Interpretation: The smooth trends indicate a consistently negative relationship between vehicle weight and fuel economy across all engine power levels. However, this relationship becomes steeper as engine power increases: for a given increase in weight, high-horsepower vehicles experience a larger reduction in mpg than low-horsepower vehicles. This suggests that heavier, more powerful cars are disproportionately penalized in terms of fuel efficiency.

5.5 Summary: When to Use Each Method

Situation Recommended Method
Exploring whether association is linear Nonlinearity index, visual inspection with LOESS
Describing nonlinear relationship shape GAM smooth terms, scatterplot with lowess
Testing for independence (any form) Distance correlation, mutual information
Adjusting for one continuous confounder Partial correlation, residual method
Examining association in subgroups Stratified analysis, conditional plots
Multiple confounders simultaneously GAM with adjustment terms, graphical models
Context-dependent nonlinear effects Semiparametric models (GAM with interactions)
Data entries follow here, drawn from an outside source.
(* ===== verification/Storage.v ===== *)
(** * The roster and the settings on disk ([load], [save] and [path] of [daemon/src/membership.rs] and [daemon/src/settings.rs])

    Where the two files are, the states a file goes through while it is saved, what
    is read of each of them, and what a daemon that stops at any moment comes back
    with. *)

From S2P Require Import Prelude External Proto Names Net Utf8 Membership MembershipProps Files Node NodeProps Startup Daemon.

Local Abbreviation list := Datatypes.list.

(** ** Where *)

(** [path] of the module whose environment variable and file name are given. *)
Definition path_of (name : rstr) (custom config_dir : option rstr) (join : rstr -> rstr -> rstr) : result message rstr :=
  match custom with
  | Some custom => Ok custom
  | None =>
      dir ← ok_or (Fmt "resolve config dir" []) config_dir;
      Ok (join (join dir (lit "quix")) name)
  end.

(** [QUIX_NETWORK_PATH] and [QUIX_SETTINGS_PATH]. *)
Definition network_path := path_of (lit "network.json").
Definition settings_path := path_of (lit "settings.json").

(** ** Saving and loading *)

(** A file's bytes, if it is there. *)
Definition File : Type := option (list Z).

(** How far [std::fs::write] gets: it empties the file, or makes it, and then
    writes. *)
Inductive write_outcome := CannotOpen (e : message) | Breaks (n : nat) (e : message) | Whole.

(** The states of the file from when it is opened. *)
Definition write_instants (data : list Z) (w : write_outcome) : list File :=
  match w with
  | CannotOpen _ => []
  | Breaks n _ => (fun i => Some (take i data)) <$> seq 0 (S n)
  | Whole => (fun i => Some (take i data)) <$> seq 0 (S (length data))
  end.

Section Saved.
Context {A : Type}.
(** [serde_json::to_string_pretty] and [from_str] of the file's type. *)
Variable to_string_pretty : A -> result message rstr.
Variable from_str : rstr -> result message A.
Variable default_ : A.

(** [save]: the states the file goes through and the result. *)
Definition save (path : result message rstr) (mkdir : result message ()) (w : write_outcome) (a : A) : list File * result message () :=
  match path with
  | Err e => ([], Err e)
  | Ok _ =>
      match mkdir with
      | Err e => ([], Err e)
      | Ok _ =>
          match to_string_pretty a with
          | Err e => ([], Err e)
          | Ok text =>
              (write_instants (as_bytes text) w, match w with CannotOpen e | Breaks _ e => Err e | Whole => Ok tt end)
          end
      end
  end.

(** [read_to_string] of the file. *)
Definition read (file : File) : read_outcome :=
  match file with
  | None => NotFound
  | Some bytes => match from_utf8 bytes with Some text => Read text | None => ReadError (Fmt "stream did not contain valid UTF-8" []) end
  end.

(** [load] as both files have it. *)
Definition load_file (file : File) : result message A :=
  match read file with
  | Read data => map_err (fun e => Fmt "parse {}" [e]) (from_str (trim_start_matches (N.eqb 65279) data))
  | NotFound => Ok default_
  | ReadError e => Err (Fmt "read {}" [e])
  end.

(** What is relied on of JSON: a value is read back as it was written, its text is
    of characters and does not begin with a byte order mark, and a text cut short
    is no value's. *)
Record faithful : Prop := {
  reads_back : forall a s, to_string_pretty a = Ok s -> from_str s = Ok a;
  is_text : forall a s, to_string_pretty a = Ok s -> Forall scalar s /\ trim_start_matches (N.eqb 65279) s = s;
  cut_short : forall a s k, to_string_pretty a = Ok s -> (k < length s)%nat -> exists e, from_str (take k s) = Err e;
}.

Lemma load_whole a s : faithful -> to_string_pretty a = Ok s -> load_file (Some (as_bytes s)) = Ok a.
Proof.
  intros [H1 H2 H3] Hs. destruct (H2 a s Hs) as [Hc Ht]. unfold load_file, read. rewrite from_utf8_as_bytes by done.
  by rewrite Ht, (H1 a s Hs).
Qed.

Lemma take_no_bom (s : rstr) k : trim_start_matches (N.eqb 65279) s = s -> trim_start_matches (N.eqb 65279) (take k s) = take k s.
Proof.
  intros Hs. destruct s as [|c s], k as [|k]; try done. unfold trim_start_matches in *. cbn [take drop_while] in *.
  destruct (N.eqb 65279 c) eqn:E; [|done]. exfalso. apply (f_equal length) in Hs. destruct (drop_while_suffix (N.eqb 65279) s) as (p & Hp & _).
  apply (f_equal length) in Hp. rewrite length_app in Hp. cbn in Hs. lia.
Qed.

Lemma load_cut a s n : faithful -> to_string_pretty a = Ok s -> (n < length (as_bytes s))%nat ->
  exists e, load_file (Some (take n (as_bytes s))) = Err e.
Proof.
  intros [H1 H2 H3] Hs Hn. destruct (H2 a s Hs) as [Hc Ht]. unfold load_file, read.
  destruct (from_utf8 (take n (as_bytes s))) as [t|] eqn:E; [|by eexists].
  apply from_utf8_cut in E as (k & Hk & ->); [|done..]. rewrite take_no_bom by done.
  destruct (H3 a s k Hs Hk) as [e ->]. by eexists.
Qed.

(** What is loaded of every state a save puts the file in: what was saved, once it
    is whole, and an error until then. *)
Lemma load_instants a s w file : faithful -> to_string_pretty a = Ok s -> file ∈ write_instants (as_bytes s) w ->
  (file = Some (as_bytes s) /\ load_file file = Ok a) \/ exists e, load_file file = Err e.
Proof.
  intros Hf Hs Hin. assert (Hi : exists i, file = Some (take i (as_bytes s))).
  { destruct w as [e|n e|]; cbn [write_instants] in Hin; [by apply elem_of_nil in Hin|..];
      apply list_elem_of_fmap in Hin as (i & -> & _); by exists i. }
  destruct Hi as [i ->]. destruct (decide (i < length (as_bytes s))%nat) as [Hlt|Hge].
  - right. by eapply load_cut.
  - left. rewrite take_ge by lia. split; [done|]. by apply load_whole.
Qed.

Lemma last_whole (data : list Z) : last (write_instants data Whole) = Some (Some data).
Proof. cbn [write_instants]. rewrite seq_S, fmap_app. cbn [fmap list_fmap]. by rewrite last_snoc, Nat.add_0_l, firstn_all. Qed.

(** C33: saving is kept: what a save that succeeded wrote is what is loaded, whatever
    was there before; and of every state it goes through on the way, which a daemon
    that is stopped leaves behind, either all of it is loaded or nothing can be,
    never a part or a mixture. *)
Theorem what_is_saved_is_loaded path mkdir w a old : faithful ->
  let '(states, res) := save path mkdir w a in
  (res = Ok () -> load_file (default old (last states)) = Ok a)
  /\ (forall file, file ∈ states -> load_file file = Ok a \/ exists e, load_file file = Err e)
  /\ (states = [] -> exists e, res = Err e).
Proof.
  intros Hf. unfold save. destruct path as [p|e]; [|split; [done|]; split; [by intros f ?%elem_of_nil|by eexists]].
  destruct mkdir as [[]|e]; [|split; [done|]; split; [by intros f ?%elem_of_nil|by eexists]].
  destruct (to_string_pretty a) as [s|e] eqn:Es; [|split; [done|]; split; [by intros f ?%elem_of_nil|by eexists]].
  split; [|split].
  - destruct w; try done. intros _. rewrite last_whole. cbn [default]. by apply load_whole.
  - intros file Hin. destruct (load_instants a s w file Hf Es Hin) as [[_ ?]|?]; auto.
  - destruct w; cbn [write_instants]; [by eexists|by eexists|]. rewrite seq_S, fmap_app. by intros [_ ?]%app_eq_nil.
Qed.
End Saved.

(** Both files are read alike. *)
Lemma load_roster from_str file : load_file from_str Membership_default file = Membership.load from_str (read file).
Proof. done. Qed.
Lemma load_settings from_str file : load_file from_str Settings_default file = settings_load from_str (read file).
Proof. done. Qed.

(** [Membership::save] and [Settings::save]. *)
Definition membership_save := save (A := Membership).
Definition settings_save := save (A := Settings).

(** ** Stopping and starting again *)

Section Restarts.
Context `{!EndpointIds, !Sha256} {Link : Type}.
Variable to_string_pretty : Membership -> result message rstr.
Variable from_str : rstr -> result message Membership.
Hypothesis Hjson : faithful to_string_pretty from_str.
Implicit Types n : Node.State (Link := Link).

(** a daemon that is stopped and started again is in the network it was in: where
    the file holds what the node last saved, the new one has the same members under
    the same key, and once it has seeded its routes every part of it agrees with
    them. *)
Theorem a_restart_changes_nobody w n iface settings s : in_step n -> fair w -> to_string_pretty (saved n) = Ok s ->
  exists n', Node.new (own n) iface (Membership.load from_str (read (Some (as_bytes s)))) settings = Ok n'
  /\ own n' = own n /\ membership n' = saved n /\ members (membership n') = members (membership n)
  /\ in_step (refresh_routes w n').
Proof.
  intros Hn Hw Hs. rewrite <- load_roster, (load_whole _ _ _ _ _ Hjson Hs). eexists. split; [reflexivity|].
  split; [done|]. split; [done|]. split; [apply Hn|]. by apply (new_in_step w (own n) iface (Ok (saved n)) settings).
Qed.

(** but saving is not atomic: a daemon stopped while it saves can leave a roster
    that no daemon starts with, until somebody repairs or removes the file. *)
Theorem a_save_cut_short_keeps_the_daemon_down m s : to_string_pretty m = Ok s -> s <> [] ->
  exists file, file ∈ fst (membership_save to_string_pretty (Ok []) (Ok tt) Whole m)
  /\ forall d, roster_file d = Membership.load from_str (read file) ->
     ~ can_serve d /\ snd (Daemon.run (Link := Link) d) <> Ok tt.
Proof.
  intros Hs Hne. exists (Some []). unfold membership_save, save. rewrite Hs. cbn [fst]. split; [cbn [write_instants seq]; rewrite fmap_cons; by left|].
  intros d Hd. assert (Hlen : (0 < length (as_bytes s))%nat).
  { destruct s as [|c s]; [done|]. cbn [as_bytes]. rewrite length_app. unfold encode_char. repeat case_match; cbn; lia. }
  destruct (load_cut _ _ Membership_default m s 0 Hjson Hs Hlen) as [e He]. rewrite load_roster in He. change (take 0 (as_bytes s)) with (@nil Z) in He. rewrite He in Hd.
  assert (Hno : ~ can_serve d) by (intros (k & ep & m' & _ & _ & _ & Hr); congruence).
  split; [done|]. intros Hr%run_result. tauto.
Qed.
End Restarts.

(** settings that cannot be read are not fatal, whatever is in the file: the daemon
    starts without an operator. *)
Theorem damaged_settings_name_no_operator `{!EndpointIds} {Link : Type} endpoint iface m e :
  exists n : Node.State (Link := Link), Node.new endpoint iface (Ok m) (Err e) = Ok n
  /\ operator n = {| uid := None; sid := None |} /\ membership n = m.
Proof. eexists. by split. Qed.

(** ** A roster on disk *)

Import Concrete.

Module StorageDemo.
(** Enough of JSON for one roster. *)
Definition text : rstr := lit "{}".
Definition out (m : Membership) : result message rstr :=
  if bool_decide (members m = [] /\ bindings m = ∅ /\ pending_invites m = ∅ /\ network_name m = None /\ coordinator_id m = None /\ network_id m = None)
  then Ok text else Err (Fmt "" []).
Definition into (s : rstr) : result message Membership := if str_eqb s text then Ok Membership_default else Err (Fmt "EOF while parsing" []).

Lemma out_ok m s : out m = Ok s -> m = Membership_default /\ s = text.
Proof.
  unfold out. case_bool_decide as H; [|done]. intros [= <-]. split; [|done]. destruct m. cbn in H.
  by destruct H as (-> & -> & -> & -> & -> & ->).
Qed.

Lemma json : faithful out into.
Proof.
  split.
  - by intros m s [-> ->]%out_ok.
  - intros m s [-> ->]%out_ok. split; [|done]. repeat constructor.
  - intros m s k [-> ->]%out_ok Hk. destruct k as [|[|k]]; [by eexists..|cbn in Hk; lia].
Qed.
End StorageDemo.

Example a_restart_changes_nobody_witness :
  exists n', Node.new NodeDemo.k1 (lit "quix") (Membership.load StorageDemo.into (read (Some (as_bytes StorageDemo.text)))) (Ok Settings_default) = Ok n'
  /\ in_step (Link := unit) (refresh_routes NodeDemo.world n').
Proof.
  pose (n0 := {| own := NodeDemo.k1; membership := Membership_default; saved := Membership_default; settings := Settings_default;
    saved_settings := Settings_default; Node.peers := Peers.Peers_default; Node.routes := Routes.new (lit "quix"); kernel := ∅; conflicts := [];
    dns := Unavailable None None; dial_tx := []; files := Registry_default; effects := [] |} : Node.State (Link := unit)).
  assert (Hs : in_step (refresh_routes NodeDemo.world n0))
    by exact (new_in_step NodeDemo.world NodeDemo.k1 (lit "quix") (Ok Membership_default) (Ok Settings_default) n0 NodeDemo.fair_world eq_refl).
  destruct (a_restart_changes_nobody StorageDemo.out StorageDemo.into StorageDemo.json NodeDemo.world (refresh_routes NodeDemo.world n0) (lit "quix")
    (Ok Settings_default) StorageDemo.text Hs NodeDemo.fair_world ltac:(by vm_compute)) as (n' & Hn & _ & _ & _ & Hi).
  exists n'. split; [exact Hn|exact Hi].
Defined.

Example what_is_saved_is_loaded_witness :
  load_file StorageDemo.into Membership_default (default None (last (fst (save StorageDemo.out (Ok []) (Ok tt) Whole Membership_default)))) = Ok Membership_default.
Proof.
  pose proof (what_is_saved_is_loaded StorageDemo.out StorageDemo.into Membership_default (Ok []) (Ok tt) Whole Membership_default None StorageDemo.json) as Hs.
  destruct (save StorageDemo.out (Ok []) (Ok ()) Whole Membership_default) as [states res] eqn:E. cbn [fst].
  assert (Hr : res = Ok tt) by (vm_compute in E; congruence). exact (proj1 Hs Hr).
Defined.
5.6 Summary and Key Takeaways

  • Linear correlations can miss real patterns: It helps to visualize associations with smooth trend lines to detect nonlinearity
  • Nonlinearity indices compare simple vs. complex model fits to quantify how much structure is missed by linearity
  • Distance correlation and GAMs are flexible tools that capture diverse functional forms
  • Partial correlations separate direct from mediated effects, revealing which associations are conditionally independent
  • Stratified analysis reveals how associations vary across subpopulations
  • Combining approaches (nonlinear + conditional) yields richer understanding than either alone
  • Visualization precedes quantification: Scatterplots with smooth fits can usefully accompany numeric results

5.7 Looking Ahead

With nonlinear and conditional association methods now in hand, the next chapter moves to network representations of association patterns. Networks elegantly visualize how multiple associations connect and interact, transforming correlation matrices into interpretable visual structures. This bridges descriptive statistics and exploratory analytics, setting the stage for interactive visualization and machine learning approaches in later chapters.